The size of intracranial tumours was determined. For that purpose, brains were collected and shock frozen in 2-methylbutane. Sequential cryosections (10 μm) were prepared and stained with cresyl violet. At the area of largest dimensions tumour diameters and perimeters were determined by computer-assisted image with the help of a microscope (Zeiss Axioskop 40). Subcutaneous tumours were snapping frozen and stored at −80°C for additional analyses.
Statistical analysis
Statistical analysis was performed using the GraphPAD Prism software for Windows, version 4.0 (GraphPAD, San Diego, CA, USA). The significance of differences between groups was compared using a Kruskal–Wallis test. The significance of differences in groups was compared using Dunn′s multiple comparison test. Differences were considered significant if P<0.05.
Results
Radiosensitisation of U87MG tumours xenografted subcutaneously in vivo with anti-EGFR mAb
Human U87MG GBM cell line sensitivity to radiation is influenced by the experimental conditions (Suit et al, 1990; Eshleman et al, 2002), allowing to evidence combinatorial effects when used concomitantly to other therapeutic approaches (Wachsberger et al, 2007).

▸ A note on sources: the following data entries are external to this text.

Lemma T_AExpr a e :
  A_Expr.t_all Node (her prints) a -> of_node (N_A_Expr a) = Some e ->
  writes_text (deparseAExpr deparse a DEPARSE_NODE_CONTEXT_NONE) (text e).
Proof.
  intros Ha. destruct Ha as [kind name ? lx Hl rx Hr loc]. cbn [of_node]. simpl_fields.
  destruct kind; try done; destruct name as [|[] [|]]; try done; destruct v as [| |o| |]; try done.
  destruct lx as [lx|], rx as [rx|]; try done. destruct (isOp o) eqn:Ho; [|done].
  destruct (of_node lx) as [el|] eqn:El; [|done]. destruct (of_node rx) as [er|] eqn:Er; [|done].
  intros [= <-]. inversion Hl; inversion Hr; subst. cbn [text].
  eapply (T_deq _ ((operand deparse (needs_operand_parens lx) (Some lx) ;;; chr " ") ;;; str o ;;;
    chr " " ;;; operand deparse (needs_operand_parens rx) (Some rx))).
  - unfold deparseAExpr. simpl_fields. cbn [notnull when deparseQualOp strVal value_str]. rewrite Ho.
    unfold parens_if at 1. cbn [bool_decide decide_rel DeparseNodeContext_eq_dec].
    by rewrite seqd_skip_l, seqd_skip_r.
  - rewrite string_app_assoc. apply T_seq; [apply T_seq; [by apply T_operand; [apply her_here|]|apply T_chr]|].
    apply T_seq; [apply T_str|]. apply T_seq; [apply T_chr|by apply T_operand; [apply her_here|]].
Qed.

Lemma T_BoolExpr b e :
  BoolExpr.t_all Node (her prints) b -> of_node (N_BoolExpr b) = Some e ->
  writes_text (deparseBoolExpr deparse b) (text e).
Proof.
  intros Hb. destruct Hb as [op args Ha loc]. cbn [of_node]. simpl_fields.
  destruct (all_some of_node args) as [es|] eqn:E; [|by destruct op].
  pose proof (all_some_Forall2 _ _ _ E) as He. unfold deparseBoolExpr. simpl_fields.
  destruct op; [intros [= <-]; by apply T_bool_args..|].
  destruct es as [|x [|]]; try done. intros [= <-].
  inversion He as [|n ? ? ? Hn Hr]; subst. inversion Hr; subst. inversion Ha; subst. cbn [text].
  eapply (T_deq _ (str "NOT " ;;; bool_arg deparse n)); [done|].
  apply T_seq; [apply T_str|by apply T_bool_arg; [apply her_here|]].
Qed.

Lemma T_NullTest t e :
  NullTest.t_all Node (her prints) t -> of_node (N_NullTest t) = Some e ->
  writes_text (deparseNullTest deparse t) (text e).
Proof.
  intros Ht. destruct Ht as [arg Ha nt isrow loc]. cbn [of_node]. simpl_fields.
  destruct arg as [a|], isrow; try done. destruct (of_node a) as [ea|] eqn:Ea; [|done].
  intros [= <-]. inversion Ha; subst. cbn [text].
  eapply (T_deq _ (deparse E_Expr a ;;; str (null_text (is_null_of nt)))).
  - unfold deparseNullTest. simpl_fields. by destruct nt.
  - apply T_seq; [by apply (her_here prints)|apply T_str].
Qed.

Lemma T_value v e : of_value v = Some e -> writes_text (deparseValue v DEPARSE_NODE_CONTEXT_CONSTANT) (text e).
Proof.
  destruct v; cbn [of_value]; try done; intros [= <-].
  - apply T_fmt.
  - apply T_literal.
  - apply T_str.
Qed.

(** A tree that stands for a condition is printed as its text. *)
Lemma deparse_text n : prints n.
Proof.
  apply her_here. revert n. apply (her_intro prints). intros n Hn e He. rewrite deparse_eq.
  destruct n; try done; cbn [children] in Hn; cbn [deparseExpr_body].
  - cbn [of_node] in He. destruct (all_some name_of _) as [[|y p]|] eqn:E; try done.
    injection He as <-. by apply T_column.
  - by apply T_AExpr.
  - by apply T_value.
  - by apply T_BoolExpr.
  - by apply T_NullTest.
Qed.

(** *** Building *)

(** [x] is what [n] is without the parentheses around it. *)
Inductive under_parens : Node -> Node -> Prop :=
| no_parens n :
    (forall a, n = N_A_Expr a -> a.(A_Expr.kind) <> AEXPR_PAREN) -> under_parens n n
| parens a l x :
    a.(A_Expr.kind) = AEXPR_PAREN -> a.(A_Expr.lexpr) = Some l -> under_parens l x ->
    under_parens (N_A_Expr a) x.

Definition looks_through (n : Node) : Prop :=
  forall x, look_through_parens n = Some x -> under_parens n x.

Lemma look_through_sound n : looks_through n.
Proof.
  apply her_here. revert n. apply (her_intro looks_through). intros n Hn x.
  destruct n; try (intros [= <-]; by apply no_parens).
  cbn [children look_through_parens] in *. destruct Hn as [kind name ? lx Hl rx Hr loc]. simpl_fields.
  case_bool_decide as Hk.
  - destruct lx as [lx|]; [|done]. inversion Hl as [? H|]; subst. intros E.
    eapply parens; [done..|]. apply her_here in H. by apply H.
  - intros [= <-]. apply no_parens. by intros ? [= <-].
Qed.

Lemma look_through_iff n x : look_through_parens n = Some x <-> under_parens n x.
Proof.
  split; [apply look_through_sound|]. induction 1 as [n Hn|a l x Hk Hl _ IH].
  - destruct n; try done. cbn [look_through_parens]. by rewrite bool_decide_eq_false_2 by eauto.
  - cbn [look_through_parens]. by rewrite bool_decide_eq_true_2, Hl by done.
Qed.

(** The truth value of a condition in the logic of SQL, [None] being unknown; the
    parentheses mean nothing, and what is no condition has the value [atom]
    gives it. *)
Definition and3 (a b : option bool) : option bool :=
  match a, b with
  | Some false, _ | _, Some false => Some false
  | Some true, Some true => Some true
  | _, _ => None
  end.

Definition not3 (a : option bool) : option bool := negb <$> a.

Definition or3 (a b : option bool) : option bool := not3 (and3 (not3 a) (not3 b)).

Section truth.
Context (atom : Node -> option bool).

Fixpoint truth (n : Node) : option bool :=
  match n with
  | N_A_Expr a =>
      match a.(A_Expr.kind), a.(A_Expr.lexpr) with
      | AEXPR_PAREN, Some l => truth l
      | _, _ => atom n
      end
  | N_BoolExpr b =>
      match b.(BoolExpr.boolop), map truth b.(BoolExpr.args) with
      | AND_EXPR, vs => foldr and3 (Some true) vs
      | OR_EXPR, vs => foldr or3 (Some false) vs
      | NOT_EXPR, [v] => not3 v
      | NOT_EXPR, _ => atom n
      end
  | _ => atom n
  end.

Lemma truth_under_parens n x : under_parens n x -> truth n = truth x.
Proof. induction 1 as [|a l x Hk Hl _ IH]; [done|]. cbn [truth]. by rewrite Hk, Hl. Qed.
End truth.

Lemma and3_last vs v : foldr and3 (Some true) (vs ++ [v])%list = and3 (foldr and3 (Some true) vs) v.
Proof.
  induction vs as [|w vs IH]; cbn; [by destruct v as [[]|]|]. rewrite IH.
  generalize (foldr and3 (Some true) vs). intros u. by destruct w as [[]|], u as [[]|], v as [[]|].
Qed.

Lemma or3_last vs v : foldr or3 (Some false) (vs ++ [v])%list = or3 (foldr or3 (Some false) vs) v.
Proof.
  induction vs as [|w vs IH]; cbn; [by destruct v as [[]|]|]. rewrite IH.
  generalize (foldr or3 (Some false) vs). intros u. by destruct w as [[]|], u as [[]|], v as [[]|].
Qed.

(** ** Properties *)

(** What the list builders are to make of [l] and [r]: if [l], without the
    parentheses around it, is a list of the operator, that list with [r] at its
    end, which keeps its position; otherwise a list of the two, the
    parentheses around [l] included, with the position of the operator. *)
Inductive listed (op : BoolExprType) (l r : Node) (loc : Z) : Node -> Prop :=
| extended args loc' :
    under_parens l (N_BoolExpr (BoolExpr.mk op args loc')) ->
    listed op l r loc (N_BoolExpr (BoolExpr.mk op (args ++ [r]) loc'))
| listed_anew x :
    under_parens l x -> (forall args loc', x <> N_BoolExpr (BoolExpr.mk op args loc')) ->
    listed op l r loc (N_BoolExpr (BoolExpr.mk op [l; r] loc)).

Here, we explored the combinatorial effect of the EGFR targeted therapy based on mAbs with radiotherapy. U87MG cell line was xenografted both in the flanks and in the brains of NMRI nude mice. All animals injected with the tumour cells developed tumours. The mice were then treated with either nimotuzumab or cetuximab, radiation or both modalities during 3 weeks. Figure 1 shows the RTV of treated groups at different time points. Combined treatment with radiation and antibodies resulted in a substantial growth delay and subsequent inhibition of the growth rate of U87MG xenografts with a maximum effect by day 28, that is: media RTV for h-R3+RT (2.2) and C255+RT (2.8) vs control (3.5). In contrast, radiation and antibodies each as a single modality treatment did not affect tumour growth profiles compared with controls. Further, no significant decreases in body weight were observed in mice in any of the six treatment groups. These results suggest that nimotuzumab and cetuximab may enhance the antitumour activity of radiation in U87MG tumours in vivo.

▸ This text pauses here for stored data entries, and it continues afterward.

(* ===== verification/Scan.v ===== *)
(** * The token list of a query

    [pg_query_scan] of [src/pg_query_scan.c]: two runs of the scanner, the
    first to count the tokens, the second to write one [PgQuery__ScanToken] per
    token.  The packing of the result into a protocol buffer is not modelled. *)
From S2P Require Import Prelude Keywords Scanner.

Open Scope Z_scope.

Record ScanToken : Type := mkScanToken {
  st_start : Z;
  st_end : Z;
  st_token : Z;
  st_keyword_kind : Z
}.

(** The numbers of the categories ([common/keywords.h]). *)
Definition category_number (c : KeywordCategory) : Z :=
  match c with
  | UNRESERVED_KEYWORD => 0
  | COL_NAME_KEYWORD => 1
  | TYPE_FUNC_NAME_KEYWORD => 2
  | RESERVED_KEYWORD => 3
  end.

(** [switch (tok) { case b: keyword_kind = c + 1; ... default: keyword_kind = 0 }] *)
Definition keyword_kind (t : Z) : Z :=
  match keyword_of_token t with
  | Some i => category_number (keyword_category (Z.of_nat i)) + 1
  | None => 0
  end.

(** The tokens whose end the scanner reports itself. *)
Definition has_own_end (t : Z) : bool :=
  (t =? SCONST) || (t =? BCONST) || (t =? XCONST) || (t =? IDENT) || (t =? C_COMMENT).

Definition scan_token (t : token) : ScanToken :=
  mkScanToken (yylloc t)
    (if has_own_end (tok t) then yyllocend t else int32 (yylloc t + yyleng t))
    (tok t) (keyword_kind (tok t)).

(** The first loop stops at the end of the input before it counts. *)
Definition count_step (token_count : nat) (t : token) : nat :=
  if tok t =? 0 then token_count else S token_count.

(** [output_tokens[i] = ...; i++]: [output_tokens] has [token_count] slots. *)
Definition output_step (st : nat * list (option ScanToken)) (t : token) :
    outcome (nat * list (option ScanToken)) :=
  let '(i, output_tokens) := st in
  if tok t =? 0 then Ok st
  else if (i <? List.length output_tokens)%nat
  then Ok (S i, <[i := Some (scan_token t)]> output_tokens)
  else Undef.

(** The tokens, or the error of the [PG_CATCH] block. *)
Definition pg_query_scan {Y} `{Scanner Y} (input : string) : outcome (list (option ScanToken)) :=
  let* yyscanner := scanner_init input in
  let* token_count := scan_fold (fun n t => Ok (count_step n t)) (scan_fuel input) yyscanner O in
  let* yyscanner := scanner_init input in
  let* st := scan_fold output_step (scan_fuel input) yyscanner (O, replicate token_count None) in
  Ok (snd st).

(** ** Lemmas *)

Lemma count_tokens l e n :
  tok e = 0 -> Forall (fun t => tok t <> 0) l ->
  foldl count_step n (l ++ [e])%list = (n + List.length l)%nat.
Proof.
  intros He Hl. rewrite foldl_app. cbn. unfold count_step at 1. rewrite He. cbn.
  revert n. induction Hl as [|t l Ht _ IH]; intros n; cbn; [lia|].
  unfold count_step at 2. apply Z.eqb_neq in Ht as ->. rewrite IH. lia.
Qed.

Lemma output_tokens_spec l e done :
  tok e = 0 -> Forall (fun t => tok t <> 0) l ->
  ofold output_step
    (List.length done, map Some done ++ replicate (List.length l) None)%list (l ++ [e])%list =
  Ok ((List.length done + List.length l)%nat, map Some (done ++ map scan_token l))%list.
Proof.
  intros He Hl. revert done. induction Hl as [|t l Ht _ IH]; intros done; cbn [app ofold output_step List.length].
  - rewrite He. cbn. by rewrite !app_nil_r, Nat.add_0_r.
  - apply Z.eqb_neq in Ht as ->.
    rewrite (proj2 (Nat.ltb_lt (List.length done) _))
      by (rewrite length_app, length_map, length_replicate; lia).
    cbn [obind]. specialize (IH (done ++ [scan_token t])%list).
    rewrite length_app, Nat.add_1_r, map_app, <-!app_assoc in IH. cbn in IH.
    rewrite <-(length_map Some done) at 2. rewrite <-(Nat.add_0_r (List.length (map Some done))).
    rewrite insert_app_r. cbn. rewrite IH. f_equal. f_equal. lia.
Qed.

(** ** Properties *)

Section properties.
Context {Y : Type} `{Scanner Y}.

(** C29. [pg_query_scan] terminates and returns one entry per token of the input
    before its end, in order, with the token's own code, start, end and keyword
    kind; the second run writes every slot the first run counted and none
    beyond. *)
Theorem pg_query_scan_correct (input : string) (yy : Y) (ts : list token) (e : token)
    (Hinit : scanner_init input = Ok yy) (Hscan : scans yy (ts ++ [e]))
    (Hpos : positioned 0 (Z.of_nat (String.length input)) (ts ++ [e])) :
  pg_query_scan input = Ok (map (fun t => Some (scan_token t)) ts).
Proof.
  pose proof (positioned_le _ _ _ Hpos) as Hlen.
  assert (Hf : (List.length (ts ++ [e]) <= scan_fuel input)%nat) by (unfold scan_fuel; lia).
  destruct (scans_last _ _ Hscan) as (l & e' & E & He & Hl).
  apply app_inj_tail in E as [<- <-].
  unfold pg_query_scan. rewrite Hinit. cbn [obind].
  rewrite (scan_fold_scans _ _ _ _ _ Hscan Hf), ofold_pure. cbn [obind].
  rewrite (scan_fold_scans _ _ _ _ _ Hscan Hf), count_tokens by done.
  pose proof (output_tokens_spec ts e [] He Hl) as Ho. cbn [List.length map app Nat.add] in Ho.
  rewrite Nat.add_0_l, Ho. cbn. by rewrite map_map.
Qed.

End properties.

(** [SELECT 'a' -- c]: the end of the constant is the scanner's own. *)
Definition sample_query : string := "SELECT 'a'".
Definition sample_query_tokens : list token :=
  [mkToken 615 0 0 6 6; mkToken 261 7 10 1 10].
Definition sample_query_scanner : Scanner (outcome (list token)) :=
  list_scanner (fun _ => Ok (sample_query_tokens ++ [mkToken 0 10 0 0 10])%list).

Lemma pg_query_scan_correct_witness :
  @pg_query_scan _ sample_query_scanner sample_query =
  Ok [Some (mkScanToken 0 6 615 4); Some (mkScanToken 7 10 261 0)].
Proof.
  apply (@pg_query_scan_correct _ sample_query_scanner sample_query
           (Ok (sample_query_tokens ++ [mkToken 0 10 0 0 10])%list) sample_query_tokens (mkToken 0 10 0 0 10)).
  - reflexivity.
  - repeat (eapply scans_token; [reflexivity|cbn; lia|]). eapply scans_end; reflexivity.
  - cbn. lia.
Defined.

Sensitization of U87MG human tumour subcutaneously xenografted into NMRI nude mice to radiation by anti-EGFR mAb. Cells were injected subcutaneously in athymic mice. Treatments were initiated 3 days after tumour inoculation with ○ nimotuzumab (h-R3), or ▵ cetuximab (C225), 50 mg kg−1 intraperitoneally, three times per week by 3 weeks, or ▪ radiation (RT), 3 Gy fractioned in 1 Gy weekly, or both modalities • (h-R3+RT), ▴ (C225+RT) or □ PBS control (PBS). Antibody administrations are showed as black arrows and radiation as fractioned arrows. Tumour volume was determined at the indicated time thereafter and RTV were calculated. Error bars are not shown because of better clarity. Kruskal–Wallis test; symbols indicate statistical differences as follows: *Significant to PBS, +significant to antibody alone, °significant to radiation.

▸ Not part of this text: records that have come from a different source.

Lemma pg_qsort_sorts depth : forall iter arr a n,
  (n < 2 ^ depth)%nat -> (n <= iter)%nat -> (0 < depth)%nat -> (0 < iter)%nat ->
  (a + n <= List.length arr)%nat -> sorts (pg_qsort cmp depth iter arr a n) a n arr.
Proof.
  induction depth as [|depth IHd]; [lia|]. induction iter as [|iter IHi]; [lia|].
  intros arr a n Hdepth Hiter _ _ Hlen. rewrite pg_qsort_unfold.
  destruct (Nat.ltb_spec n 7); [by apply insertion_sorts|].
  destruct (presorted_spec (n - 1) arr (a + 1)) as (b & -> & Hb); [lia..|]. cbn [obind].
  destruct b.
  { exists arr. split; [done|]. split; [apply within_refl|]. apply sorted_adjacent; [done|].
    intros k x y Hk. apply (Hb eq_refl). lia. }
  destruct (split_around_spec arr a n) as (arr0 & d1 & d2 & p & -> & W & HT); [lia..|]. cbn [obind].
  pose proof (three_sizes _ _ _ _ _ _ HT) as Hd. pose proof (within_length _ _ _ _ W) as Hl.
  apply (sorts_within _ _ _ _ _ W). destruct (Nat.leb_spec d1 d2).
  - apply (sorts_parts p a n d1 d2); [lia|done|apply sorts_guard|intros arr1 _ Hl1; apply sorts_guard]; intros H1.
    + pose proof (half_power n d1 depth ltac:(lia) Hdepth) as Hp.
      apply IHd; [done|lia|by eapply power_pos|lia..].
    + apply IHi; lia.
  - apply (sorts_parts_right p a n d1 d2); [lia|done|apply sorts_guard|intros arr1 _ Hl1; apply sorts_guard]; intros H1.
    + pose proof (half_power n d2 depth ltac:(lia) Hdepth) as Hp.
      apply IHd; [done|lia|by eapply power_pos|lia..].
    + apply IHi; lia.
Qed.
End proofs.

(** ** The comparison of query normalization *)

#[global] Instance comp_location_comparator : Comparator comp_location.
Proof.
  split; intros x y.
  - unfold comp_location. repeat case_match; lia.
  - intros z. rewrite !comp_location_le. lia.
Qed.

(** [port.h] makes [qsort] a name of [pg_qsort]. *)
Definition qsort_locations (cmp : pgssLocationLen -> pgssLocationLen -> Z) (l : list pgssLocationLen) :
    list pgssLocationLen :=
  let n := List.length l in
  match pg_qsort cmp (S (Nat.log2 n)) (S n) l 0 n with Ok l' => l' | _ => l end.

(** ** Properties *)

Section range.
Context {X : Type} (cmp : X -> X -> Z) `{!Comparator cmp}.

Lemma sorted_strongly a n (arr : list X) :
  sorted cmp a n arr -> StronglySorted (fun x y => cmp x y <= 0)%Z (take n (drop a arr)).
Proof.
  intros H. set (l := take n (drop a arr)).
  assert (Hl : forall i x, l !! i = Some x -> arr !! (a + i)%nat = Some x /\ (i < n)%nat).
  { intros i x Hx. apply lookup_take_Some in Hx as [Hx Hi]. by rewrite lookup_drop in Hx. }
  assert (Hs : forall i j x y, (i < j)%nat -> l !! i = Some x -> l !! j = Some y -> (cmp x y <= 0)%Z).
  { intros i j x y Hij Hx Hy. apply Hl in Hx as [Hx _]. apply Hl in Hy as [Hy Hj].
    apply (H (a + i) (a + j))%nat; (done || lia). }
  clearbody l. clear H Hl. induction l as [|x l IH]; constructor.
  - apply IH. intros i j u v Hij Hu Hv. apply (Hs (S i) (S j)); [lia|done..].
  - apply List.Forall_forall. intros y Hy. apply list_elem_of_In in Hy.
    apply list_elem_of_lookup in Hy as [j Hj]. by apply (Hs 0 (S j))%nat; [lia|..].
Qed.

Lemma pg_qsort_range a n arr :
  (a + n <= List.length arr)%nat -> sorts cmp (pg_qsort cmp (S (Nat.log2 n)) (S n) arr a n) a n arr.
Proof.
  intros Hlen. apply pg_qsort_sorts; [done| |lia..|done]. destruct n; [cbn; lia|].
  by apply Nat.log2_spec; lia.
Qed.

Inhibition of tumour invasion promoted by radiation in U87MG tumours in vivo by anti-EGFR mAb
To reproduce a closer real life situation, we examined whether these antibodies may enhance the antitumour activity of radiation in U87MG tumours implanted in the brain of athymic mice. In the orthotopic model (Figure 2A), the radiation failed to show a statistical reduction in brain tumour size (P>0.05), as well as each antibody given alone. In contrast, only the combination of each antibody with radiation reduced significantly (P<0.05) the growth of orthotopic tumours; for example: tumour perimeter (mean±s.e.m.) for h-R3+RT (5.2±0.9) and C255+RT (5.4±1.2) versus control (11.1±2.1). More interesting, a histopathological analysis of intracranial tumour sections showed a strikingly more invasive growth pattern in mice treated with radiotherapy alone compared with antibodies-based therapies. These tumours were usually surrounded by numerous small-satellite tumours (Figure 2B). Quantification of these satellites showed that the satellite frequency (median, min–max) was increased over 40% in mice exposed to radiotherapy (26, 11–51) compared with control (18, 3–40). Contrastingly, in mice receiving antibodies-based therapies a 40–80% of reduction in the number of satellite tumours was documented; that is: h-R3+RT (9, 1–25) and C255+RT (4, 0–17). Interestingly, monotherapy with both antibodies also display a reduction in the frequency of satellite tumour; that is: h-R3 (10, 0–24) and C255 (10, 0–26) (Supplementary Table 1). These results suggest that both antibodies may increase the radiosensitisation of U87MG tumours in the brain of mice, whereas decrease the satellite tumour formation induced by radiation.
Sensitization of U87MG human tumour orthotopically xenografted into NMRI nude mice to radiation by the anti-EGFR mAb. (A) Cells were injected intracranially in athymic mice. Treatments were initiated 3 days after tumour inoculation. The antibody was administered at 50 mg kg−1 intraperitoneally, three times per weeks by 3 weeks. Animals receiving radiation were exposed to a total dose of 3 Gy fractioned in 1 Gy weekly. (B) Stained sections show the extent and morphology of tumours treated with PBS control (PBS), radiation alone (RT), nimotuzumab alone (h-R3), or cetuximab alone (C225), or both modalities. Analysed brain sections from mice showed a remarkable reduction in the number of small satellite tumours in the groups of mice treated with the antibodies alone or in combination with radiation. Kruskal–Wallis test; symbols indicate statistical differences as follows: *Significant to PBS, °significant to radiation.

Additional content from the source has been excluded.